Exercise goal.
Write the records out once more, so that nothing differs from the original.

┌─ Data excerpts

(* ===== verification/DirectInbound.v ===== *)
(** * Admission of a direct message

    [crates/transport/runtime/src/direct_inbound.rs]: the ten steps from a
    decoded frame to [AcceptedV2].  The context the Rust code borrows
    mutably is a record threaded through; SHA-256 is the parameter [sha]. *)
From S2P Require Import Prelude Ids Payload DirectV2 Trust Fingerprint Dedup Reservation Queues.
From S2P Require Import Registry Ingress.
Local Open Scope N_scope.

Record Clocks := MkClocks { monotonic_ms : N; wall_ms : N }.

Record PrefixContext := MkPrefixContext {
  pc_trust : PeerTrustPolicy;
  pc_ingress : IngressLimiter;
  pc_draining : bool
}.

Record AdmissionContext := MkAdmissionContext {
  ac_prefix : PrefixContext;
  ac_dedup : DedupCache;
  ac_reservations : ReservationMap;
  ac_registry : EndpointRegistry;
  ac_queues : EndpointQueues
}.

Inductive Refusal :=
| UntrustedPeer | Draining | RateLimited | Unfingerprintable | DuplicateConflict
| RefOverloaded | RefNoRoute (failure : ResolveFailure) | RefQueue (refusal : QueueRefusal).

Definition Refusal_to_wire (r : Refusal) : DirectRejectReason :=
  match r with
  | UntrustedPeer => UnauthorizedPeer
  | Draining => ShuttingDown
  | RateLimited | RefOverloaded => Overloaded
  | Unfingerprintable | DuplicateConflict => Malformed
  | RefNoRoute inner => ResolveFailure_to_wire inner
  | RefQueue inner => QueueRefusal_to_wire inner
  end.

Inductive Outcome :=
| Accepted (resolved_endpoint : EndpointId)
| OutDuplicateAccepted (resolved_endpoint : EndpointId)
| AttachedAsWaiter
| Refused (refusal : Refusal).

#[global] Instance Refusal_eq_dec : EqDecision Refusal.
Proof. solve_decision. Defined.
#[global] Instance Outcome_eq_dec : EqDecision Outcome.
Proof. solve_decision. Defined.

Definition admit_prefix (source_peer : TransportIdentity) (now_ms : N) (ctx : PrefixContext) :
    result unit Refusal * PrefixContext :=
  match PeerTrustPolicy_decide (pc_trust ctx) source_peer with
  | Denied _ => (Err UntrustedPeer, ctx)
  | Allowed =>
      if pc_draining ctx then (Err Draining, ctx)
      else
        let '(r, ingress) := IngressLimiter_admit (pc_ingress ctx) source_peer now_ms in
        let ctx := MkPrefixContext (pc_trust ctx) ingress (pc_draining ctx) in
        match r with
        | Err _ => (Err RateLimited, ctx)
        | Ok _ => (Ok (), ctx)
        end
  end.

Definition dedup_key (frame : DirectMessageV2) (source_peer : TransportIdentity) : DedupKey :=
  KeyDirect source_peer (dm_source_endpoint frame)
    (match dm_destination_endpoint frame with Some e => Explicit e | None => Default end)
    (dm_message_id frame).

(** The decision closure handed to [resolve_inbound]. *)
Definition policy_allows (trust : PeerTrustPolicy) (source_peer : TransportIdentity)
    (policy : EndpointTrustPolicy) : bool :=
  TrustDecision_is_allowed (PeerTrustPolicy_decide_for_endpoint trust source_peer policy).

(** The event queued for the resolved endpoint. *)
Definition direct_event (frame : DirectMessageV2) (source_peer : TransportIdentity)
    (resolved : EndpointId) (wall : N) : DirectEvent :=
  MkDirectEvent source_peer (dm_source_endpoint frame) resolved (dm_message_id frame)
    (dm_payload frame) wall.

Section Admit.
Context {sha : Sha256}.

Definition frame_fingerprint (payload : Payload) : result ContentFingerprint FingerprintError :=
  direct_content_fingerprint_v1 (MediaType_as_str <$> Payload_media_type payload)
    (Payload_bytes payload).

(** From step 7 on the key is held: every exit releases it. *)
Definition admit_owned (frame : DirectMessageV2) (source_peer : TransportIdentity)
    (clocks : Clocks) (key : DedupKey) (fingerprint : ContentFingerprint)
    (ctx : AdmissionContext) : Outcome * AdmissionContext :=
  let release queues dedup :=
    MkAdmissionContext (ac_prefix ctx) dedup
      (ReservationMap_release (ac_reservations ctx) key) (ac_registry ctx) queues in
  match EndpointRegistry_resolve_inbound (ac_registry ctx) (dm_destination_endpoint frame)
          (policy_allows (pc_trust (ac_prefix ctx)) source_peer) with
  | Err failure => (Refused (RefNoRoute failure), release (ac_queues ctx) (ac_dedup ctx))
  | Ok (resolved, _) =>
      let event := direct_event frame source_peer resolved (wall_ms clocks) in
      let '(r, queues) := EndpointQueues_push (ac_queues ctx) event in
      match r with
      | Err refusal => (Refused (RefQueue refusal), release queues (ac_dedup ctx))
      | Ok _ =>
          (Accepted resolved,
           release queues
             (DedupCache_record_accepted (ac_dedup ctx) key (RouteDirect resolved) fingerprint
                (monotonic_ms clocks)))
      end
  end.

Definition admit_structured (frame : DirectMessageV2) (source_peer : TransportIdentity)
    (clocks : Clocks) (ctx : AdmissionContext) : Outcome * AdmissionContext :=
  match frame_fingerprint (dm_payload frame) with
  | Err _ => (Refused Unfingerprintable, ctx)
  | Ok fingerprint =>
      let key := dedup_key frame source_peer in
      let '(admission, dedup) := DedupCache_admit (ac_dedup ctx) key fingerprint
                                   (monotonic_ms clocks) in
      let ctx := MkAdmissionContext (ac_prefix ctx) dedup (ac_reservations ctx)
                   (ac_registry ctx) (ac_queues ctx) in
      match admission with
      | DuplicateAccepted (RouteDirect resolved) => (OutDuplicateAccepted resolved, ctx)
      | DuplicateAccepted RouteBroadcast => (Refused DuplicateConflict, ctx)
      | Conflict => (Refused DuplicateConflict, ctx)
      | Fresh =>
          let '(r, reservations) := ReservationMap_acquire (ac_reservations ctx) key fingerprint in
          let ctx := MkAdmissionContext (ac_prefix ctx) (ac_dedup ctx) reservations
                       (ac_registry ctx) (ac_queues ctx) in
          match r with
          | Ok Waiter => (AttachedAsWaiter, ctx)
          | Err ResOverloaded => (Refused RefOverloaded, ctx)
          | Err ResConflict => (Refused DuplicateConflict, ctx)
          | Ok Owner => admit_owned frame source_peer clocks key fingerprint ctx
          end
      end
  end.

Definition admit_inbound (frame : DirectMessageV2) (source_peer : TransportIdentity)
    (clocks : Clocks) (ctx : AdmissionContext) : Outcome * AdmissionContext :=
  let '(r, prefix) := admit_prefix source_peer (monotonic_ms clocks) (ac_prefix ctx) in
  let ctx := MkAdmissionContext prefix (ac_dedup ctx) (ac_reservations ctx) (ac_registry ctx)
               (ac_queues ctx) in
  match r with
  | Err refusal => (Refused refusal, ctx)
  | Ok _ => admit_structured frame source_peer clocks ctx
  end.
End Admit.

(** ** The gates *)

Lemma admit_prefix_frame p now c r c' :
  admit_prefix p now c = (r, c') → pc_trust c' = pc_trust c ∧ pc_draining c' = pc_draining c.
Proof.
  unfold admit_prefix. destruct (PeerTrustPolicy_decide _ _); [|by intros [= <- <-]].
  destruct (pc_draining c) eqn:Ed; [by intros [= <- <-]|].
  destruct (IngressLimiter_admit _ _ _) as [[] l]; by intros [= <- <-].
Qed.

└─

Expected answer.
(* ===== verification/DirectInbound.v ===== *)
(** * Admission of a direct message

    [crates/transport/runtime/src/direct_inbound.rs]: the ten steps from a
    decoded frame to [AcceptedV2].  The context the Rust code borrows
    mutably is a record threaded through; SHA-256 is the parameter [sha]. *)
From S2P Require Import Prelude Ids Payload DirectV2 Trust Fingerprint Dedup Reservation Queues.
From S2P Require Import Registry Ingress.
Local Open Scope N_scope.

Record Clocks := MkClocks { monotonic_ms : N; wall_ms : N }.

Record PrefixContext := MkPrefixContext {
  pc_trust : PeerTrustPolicy;
  pc_ingress : IngressLimiter;
  pc_draining : bool
}.

Record AdmissionContext := MkAdmissionContext {
  ac_prefix : PrefixContext;
  ac_dedup : DedupCache;
  ac_reservations : ReservationMap;
  ac_registry : EndpointRegistry;
  ac_queues : EndpointQueues
}.

Inductive Refusal :=
| UntrustedPeer | Draining | RateLimited | Unfingerprintable | DuplicateConflict
| RefOverloaded | RefNoRoute (failure : ResolveFailure) | RefQueue (refusal : QueueRefusal).

Definition Refusal_to_wire (r : Refusal) : DirectRejectReason :=
  match r with
  | UntrustedPeer => UnauthorizedPeer
  | Draining => ShuttingDown
  | RateLimited | RefOverloaded => Overloaded
  | Unfingerprintable | DuplicateConflict => Malformed
  | RefNoRoute inner => ResolveFailure_to_wire inner
  | RefQueue inner => QueueRefusal_to_wire inner
  end.

Inductive Outcome :=
| Accepted (resolved_endpoint : EndpointId)
| OutDuplicateAccepted (resolved_endpoint : EndpointId)
| AttachedAsWaiter
| Refused (refusal : Refusal).

#[global] Instance Refusal_eq_dec : EqDecision Refusal.
Proof. solve_decision. Defined.
#[global] Instance Outcome_eq_dec : EqDecision Outcome.
Proof. solve_decision. Defined.

Definition admit_prefix (source_peer : TransportIdentity) (now_ms : N) (ctx : PrefixContext) :
    result unit Refusal * PrefixContext :=
  match PeerTrustPolicy_decide (pc_trust ctx) source_peer with
  | Denied _ => (Err UntrustedPeer, ctx)
  | Allowed =>
      if pc_draining ctx then (Err Draining, ctx)
      else
        let '(r, ingress) := IngressLimiter_admit (pc_ingress ctx) source_peer now_ms in
        let ctx := MkPrefixContext (pc_trust ctx) ingress (pc_draining ctx) in
        match r with
        | Err _ => (Err RateLimited, ctx)
        | Ok _ => (Ok (), ctx)
        end
  end.

Definition dedup_key (frame : DirectMessageV2) (source_peer : TransportIdentity) : DedupKey :=
  KeyDirect source_peer (dm_source_endpoint frame)
    (match dm_destination_endpoint frame with Some e => Explicit e | None => Default end)
    (dm_message_id frame).

(** The decision closure handed to [resolve_inbound]. *)
Definition policy_allows (trust : PeerTrustPolicy) (source_peer : TransportIdentity)
    (policy : EndpointTrustPolicy) : bool :=
  TrustDecision_is_allowed (PeerTrustPolicy_decide_for_endpoint trust source_peer policy).

(** The event queued for the resolved endpoint. *)
Definition direct_event (frame : DirectMessageV2) (source_peer : TransportIdentity)
    (resolved : EndpointId) (wall : N) : DirectEvent :=
  MkDirectEvent source_peer (dm_source_endpoint frame) resolved (dm_message_id frame)
    (dm_payload frame) wall.

Section Admit.
Context {sha : Sha256}.

Definition frame_fingerprint (payload : Payload) : result ContentFingerprint FingerprintError :=
  direct_content_fingerprint_v1 (MediaType_as_str <$> Payload_media_type payload)
    (Payload_bytes payload).

(** From step 7 on the key is held: every exit releases it. *)
Definition admit_owned (frame : DirectMessageV2) (source_peer : TransportIdentity)
    (clocks : Clocks) (key : DedupKey) (fingerprint : ContentFingerprint)
    (ctx : AdmissionContext) : Outcome * AdmissionContext :=
  let release queues dedup :=
    MkAdmissionContext (ac_prefix ctx) dedup
      (ReservationMap_release (ac_reservations ctx) key) (ac_registry ctx) queues in
  match EndpointRegistry_resolve_inbound (ac_registry ctx) (dm_destination_endpoint frame)
          (policy_allows (pc_trust (ac_prefix ctx)) source_peer) with
  | Err failure => (Refused (RefNoRoute failure), release (ac_queues ctx) (ac_dedup ctx))
  | Ok (resolved, _) =>
      let event := direct_event frame source_peer resolved (wall_ms clocks) in
      let '(r, queues) := EndpointQueues_push (ac_queues ctx) event in
      match r with
      | Err refusal => (Refused (RefQueue refusal), release queues (ac_dedup ctx))
      | Ok _ =>
          (Accepted resolved,
           release queues
             (DedupCache_record_accepted (ac_dedup ctx) key (RouteDirect resolved) fingerprint
                (monotonic_ms clocks)))
      end
  end.

Definition admit_structured (frame : DirectMessageV2) (source_peer : TransportIdentity)
    (clocks : Clocks) (ctx : AdmissionContext) : Outcome * AdmissionContext :=
  match frame_fingerprint (dm_payload frame) with
  | Err _ => (Refused Unfingerprintable, ctx)
  | Ok fingerprint =>
      let key := dedup_key frame source_peer in
      let '(admission, dedup) := DedupCache_admit (ac_dedup ctx) key fingerprint
                                   (monotonic_ms clocks) in
      let ctx := MkAdmissionContext (ac_prefix ctx) dedup (ac_reservations ctx)
                   (ac_registry ctx) (ac_queues ctx) in
      match admission with
      | DuplicateAccepted (RouteDirect resolved) => (OutDuplicateAccepted resolved, ctx)
      | DuplicateAccepted RouteBroadcast => (Refused DuplicateConflict, ctx)
      | Conflict => (Refused DuplicateConflict, ctx)
      | Fresh =>
          let '(r, reservations) := ReservationMap_acquire (ac_reservations ctx) key fingerprint in
          let ctx := MkAdmissionContext (ac_prefix ctx) (ac_dedup ctx) reservations
                       (ac_registry ctx) (ac_queues ctx) in
          match r with
          | Ok Waiter => (AttachedAsWaiter, ctx)
          | Err ResOverloaded => (Refused RefOverloaded, ctx)
          | Err ResConflict => (Refused DuplicateConflict, ctx)
          | Ok Owner => admit_owned frame source_peer clocks key fingerprint ctx
          end
      end
  end.

Definition admit_inbound (frame : DirectMessageV2) (source_peer : TransportIdentity)
    (clocks : Clocks) (ctx : AdmissionContext) : Outcome * AdmissionContext :=
  let '(r, prefix) := admit_prefix source_peer (monotonic_ms clocks) (ac_prefix ctx) in
  let ctx := MkAdmissionContext prefix (ac_dedup ctx) (ac_reservations ctx) (ac_registry ctx)
               (ac_queues ctx) in
  match r with
  | Err refusal => (Refused refusal, ctx)
  | Ok _ => admit_structured frame source_peer clocks ctx
  end.
End Admit.

(** ** The gates *)

Lemma admit_prefix_frame p now c r c' :
  admit_prefix p now c = (r, c') → pc_trust c' = pc_trust c ∧ pc_draining c' = pc_draining c.
Proof.
  unfold admit_prefix. destruct (PeerTrustPolicy_decide _ _); [|by intros [= <- <-]].
  destruct (pc_draining c) eqn:Ed; [by intros [= <- <-]|].
  destruct (IngressLimiter_admit _ _ _) as [[] l]; by intros [= <- <-].
Qed.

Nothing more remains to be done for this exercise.